» **Brief**
Of the lines in the data below, write out exactly those from the one holding "unfold OneTime_FindByValue, select_opt, nil_if_no_rows" through the one holding "apply IH in Hk0. by rewrite Hdb in Hk0.", both included.

*** Opening Extracted material ***

(** *** Fresh values *)

Lemma GenerateUnique_Ok (R : Type) `{OneTime R} fuel w v w' :
  run (OneTime_GenerateUnique R fuel) w = (Ok v, w') →
  length v = 32 ∧ ¬ issued (R:=R) v (w_db w) ∧
  w_db w' = rel_set (mkTable (rows (rel_get (w_db w)) ++
                [make v zero_time zero_time false (seq (rel_get (R:=R) (w_db w)) + 1)%Z])
              (seq (rel_get (R:=R) (w_db w)) + 1)) (w_db w).
Proof.
  revert w. induction fuel as [|fuel IH]; intros w Hr; cbn [OneTime_GenerateUnique] in Hr; [done|].
  run_inv Hr. apply run_map_err_Ok in Hrun. unfold rand_read in Hrun. rewrite run_atomically in Hrun.
  destruct (entropy _) as [f|]; [|done]. simpl in Hrun.
  injection Hrun as <- <-. run_inv Hk. apply run_map_err_Ok in Hrun.
  unfold OneTime_FindByValue, select_opt, nil_if_no_rows in Hrun. run_inv Hrun. apply run_try_Ok in Hrun0.
  destruct a0 as [r|e].
  - apply run_select_one_Ok in Hrun0 as (_ & _ & _ & Hdb). simpl in Hk. simplify_eq.
    apply IH in Hk0. by rewrite Hdb in Hk0.
  - unfold select_one in Hrun0. rewrite run_sql in Hrun0. destruct (db_fault _); [by simplify_eq|].
    simpl in Hrun0. destruct (head _) eqn:Hh; simpl in Hrun0; [done|]. injection Hrun0 as <- <-.
    rewrite bool_decide_true in Hk by done. simpl in Hk. simplify_eq. run_inv Hk0.
    unfold OneTime_Create in Hrun. do 2 apply run_map_err_Ok in Hrun.
    apply run_insert_Ok in Hrun as (_ & -> & Hdb). simpl in Hk. simplify_eq.
    split; [done|]. split; [|exact Hdb].
    intros (r & Hr & Hv). unfold matching in Hh. destruct (filter _ _) eqn:Hf; [|done].
    apply (not_elem_of_nil r). rewrite <- Hf. apply list_elem_of_filter. by split; [apply eqb_bytes_eq|].
Qed.

Lemma generateToken_Ok w v w' :
  run generateToken w = (Ok (Some v), w') →
  length v = 32 ∧ ¬ issued (R:=Token) v (w_db w) ∧
  w_db w' = rel_set (mkTable (rows (tokens (w_db w)) ++
                [mkToken (seq (tokens (w_db w)) + 1) v zero_time zero_time false])
              (seq (tokens (w_db w)) + 1)) (w_db w).
Proof.
  unfold generateToken. intros Hr. run_inv Hr. apply run_try_Ok in Hrun.
  destruct a as [v'|e]; simpl in Hk; simplify_eq. by apply (GenerateUnique_Ok Token) in Hrun.
Qed.

(** What [COSESign1Sign] returns is a COSE_Sign1 over the encoding of the message. *)
Definition signed (m : TEEPMessage) (key : cose_key) (out : bytes) : Prop :=
  ∃ s alg kid tbs rnd, key_Signer key = Some s ∧ key_AlgorithmOrDefault key = Some alg ∧
    key_Thumbprint key = Some kid ∧ TEEPMessage_MarshalCBOR m = Ok tbs ∧ Sign1 s alg kid tbs rnd = Some out.

Lemma COSESign1Sign_Ok m key w out w' :
  run (TEEPMessage_COSESign1Sign m key) w = (Ok out, w') → signed m key out ∧ w_db w' = w_db w.
Proof.
  unfold TEEPMessage_COSESign1Sign. intros Hr.
  run_inv Hr. apply run_lift_Ok in Hrun as [Hs ->]. apply res_of_option_Ok in Hs.
  run_inv Hk. apply run_lift_Ok in Hrun as [Ha ->]. apply res_of_option_Ok in Ha.
  run_inv Hk0. apply run_lift_Ok in Hrun as [Ht ->]. apply res_of_option_Ok in Ht.
  run_inv Hk. apply run_lift_Ok in Hrun as [Hm ->]. unfold cose_Sign1 in Hk0.
  rewrite run_atomically in Hk0. injection Hk0 as Hk0 <-. apply res_of_option_Ok in Hk0.
  split; [|done]. by eexists _, _, _, _, _.
Qed.

Lemma saveSentUpdate_Ok m kid ms w w' :
  wf (w_db w) → run (saveSentUpdate m kid ms) w = (Ok tt, w') →
  ∃ updID, update_recorded kid (slice (Opt_Token (TEEP_Options m))) (map SuitManifest_ID ms) updID (w_db w').
Proof.
  intros Hwf. unfold saveSentUpdate. destruct (negb _); [done|]. intros Hr. run_inv Hr.
  simpl in Hk. simplify_eq. apply run_map_err_Ok in Hrun. exists a.
  destruct (safe_run _ _ _ (CreateWithToken_safe kid (slice (Opt_Token (TEEP_Options m))) zero_time ms w Hwf))
    as [_ HQ]. rewrite Hrun in HQ. by apply HQ.
Qed.
End collect.

Section update.
Context `{Platform} `{Lib}.
Implicit Types w : World.

Lemma of_component_ext tc d d' m :
  rows (suit_manifests d') = rows (suit_manifests d) → of_component tc d m ↔ of_component tc d' m.
Proof. intros He. unfold of_component. by rewrite He. Qed.

Lemma collected_ext d d' cs ms :
  rows (suit_manifests d') = rows (suit_manifests d) → collected d cs ms → collected d' cs ms.
Proof.
  intros He. induction 1 as [|c cs ms Hno _ IH|c cs r ms [Hc Hmax] _ IH]; [constructor| |].
  - constructor; [|done]. intros m Hm. apply (Hno m). by apply (of_component_ext _ _ _ _ He).
  - constructor; [|done]. split; [by apply (of_component_ext _ _ _ _ He)|].
    intros m' Hm'. apply Hmax. by apply (of_component_ext _ _ _ _ He).
Qed.

Lemma encode_both_spec l1 l2 s1 s2 :
  encode_components l1 [] = Ok s1 → encode_components l2 s1 = Ok s2 →
  NoDup s2 ∧ ∀ x, x ∈ s2 ↔ ∃ c, (c ∈ l1 ∨ c ∈ l2) ∧ Marshal_component_id c = Some x.
Proof.
  intros H1 H2. apply encode_components_spec in H1 as (Hnd1 & Hin1 & _); [|constructor].
  apply encode_components_spec in H2 as (Hnd2 & Hin2 & _); [|done]. split; [done|].
  intros x. rewrite Hin2, Hin1. setoid_rewrite elem_of_nil. naive_solver.
Qed.

(** A revoked agent is never found, whatever happens meanwhile. *)
Lemma FindByKID_revoked a t w :
  wf (w_db w) → a ∈ rows (agents (w_db w)) → Agent_RevokedAt a = Some t →
  safe (λ _ _, False) (AgentRepository_FindByKID (Agent_KID a)) w.
Proof.
  intros Hwf Ha Ht. unfold AgentRepository_FindByKID.
  eapply safe_bind with (Q := λ r _, match r with inl b => Agent_RevokedAt b ≠ None | inr _ => True end).
  - apply safe_try, (safe_select_one (λ (b : Agent) _, Agent_RevokedAt b ≠ None)).
    intros b d d' Hd _ Hb Hk%eqb_bytes_eq.
    assert (seen a (w_db w)) as Hs by by apply seen_in.
    destruct (seen_evolves a _ _ Hwf Hd Hs) as (a' & Ha' & (_ & Hk' & _ & _ & _ & Hr)).
    assert (b = a') as -> by (eapply fmap_NoDup_inj;
      [exact (wf_kid _ (evolves_wf _ _ Hd Hwf))|done|done|congruence]).
    by rewrite (Hr t Ht).
  - intros [b|e] w1 Hw1 Hb; [|apply safe_throw].
    rewrite bool_decide_true by (by apply (Hb (w_db w1))). apply safe_throw.
Qed.

Lemma saveSentUpdate_revoked m a t ms w :
  wf (w_db w) → a ∈ rows (agents (w_db w)) → Agent_RevokedAt a = Some t →
  safe (λ _ _, False) (saveSentUpdate m (Agent_KID a) ms) w.
Proof.
  intros Hwf Ha Ht. unfold saveSentUpdate. destruct (negb _); [apply safe_throw|].
  eapply safe_bind with (Q := λ _ _, False); [|intros ? w' _ HQ; by destruct (HQ (w_db w'))].
  apply safe_map_err. unfold SentUpdateMessageRepository_CreateWithToken.
  eapply safe_bind; [by eapply safe_map_err, FindByKID_revoked|].
  intros ? w' _ HQ. by destruct (HQ (w_db w')).
Qed.

(** The same row, seen later. *)
Lemma revoked_later a t w w' :
  wf (w_db w) → a ∈ rows (agents (w_db w)) → Agent_RevokedAt a = Some t → on_db evolves w w' →
  wf (w_db w') ∧ ∃ a', a' ∈ rows (agents (w_db w')) ∧ Agent_KID a' = Agent_KID a ∧
    Agent_RevokedAt a' = Some t.
Proof.
  intros Hwf Ha Ht He. split; [exact (evolves_wf _ _ He Hwf)|].
  assert (seen a (w_db w)) as Hs by by apply seen_in.
  destruct (seen_evolves a _ _ Hwf He Hs) as (a' & Ha' & (_ & Hk' & _ & _ & _ & Hr)).
  exists a'. split_and!; [done|done|by apply Hr].
Qed.

Lemma processQueryResponse_revoked t incoming sent a tr w :
  wf (w_db w) → a ∈ rows (agents (w_db w)) → Agent_RevokedAt a = Some tr →
  safe (λ o _, o = None) (processQueryResponse t incoming (Agent_KID a) sent) w.
Proof.
  intros Hwf Ha Ht. unfold processQueryResponse. destruct (negb _); [apply safe_throw|].
  apply harmless_bind; [by apply generateToken_harmless|]. intros [tok|] w1 Hw1; [|apply safe_throw].
  apply harmless_bind; [apply harmless_lift|]. intros s1 w2 Hw2.
  apply harmless_bind; [apply harmless_lift|]. intros [|c cs] w3 Hw3; [by apply safe_ret|].
  assert (wf (w_db w3)) by eauto with attestam.
  apply harmless_bind; [by apply collect_manifests_harmless|]. intros [|x ms] w4 Hw4; [by apply safe_ret|].
  apply harmless_bind; [apply safe_map_err, COSESign1Sign_harmless|]. intros resp w5 Hw5.
  assert (on_db evolves w w5) as He by (do 4 (etrans; [eassumption|]); done).
  destruct (revoked_later a tr w w5 Hwf Ha Ht He) as (Hwf5 & a' & Ha' & Hk' & Hr'). rewrite <- Hk'.
  eapply safe_bind; [by eapply safe_map_err, saveSentUpdate_revoked|].
  intros ? w' _ HQ. by destruct (HQ (w_db w')).
Qed.
End update.

(** ** Reports *)

Section reports.
Context `{Platform} `{Lib}.
Implicit Types w : World.

(** The report of the list that the TAM acts on: the ones that decode, are for a SHA-256
    digest of 32 bytes, and report success.  With each, the encoding of the digest. *)
Definition accepted_report (raw : bytes) : option (option bytes * bytes) :=
  match Unmarshal_with Unmarshal_Report raw with
  | Ok report =>
      if report_digest_ok report && report_succeeded report
      then Some (Marshal_digest (Reference_Digest (Report_Reference report)), raw) else None
  | _ => None
  end.

Fixpoint in_sequence (record : option bytes → bytes → M unit) (l : list (option bytes * bytes)) : M unit :=
  match l with
  | [] => mret tt
  | (digest, raw) :: rest => _ ← record digest raw; in_sequence record rest
  end.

*** Closing Extracted material ***

» **Exercise solution**
  unfold OneTime_FindByValue, select_opt, nil_if_no_rows in Hrun. run_inv Hrun. apply run_try_Ok in Hrun0.
  destruct a0 as [r|e].
  - apply run_select_one_Ok in Hrun0 as (_ & _ & _ & Hdb). simpl in Hk. simplify_eq.
    apply IH in Hk0. by rewrite Hdb in Hk0.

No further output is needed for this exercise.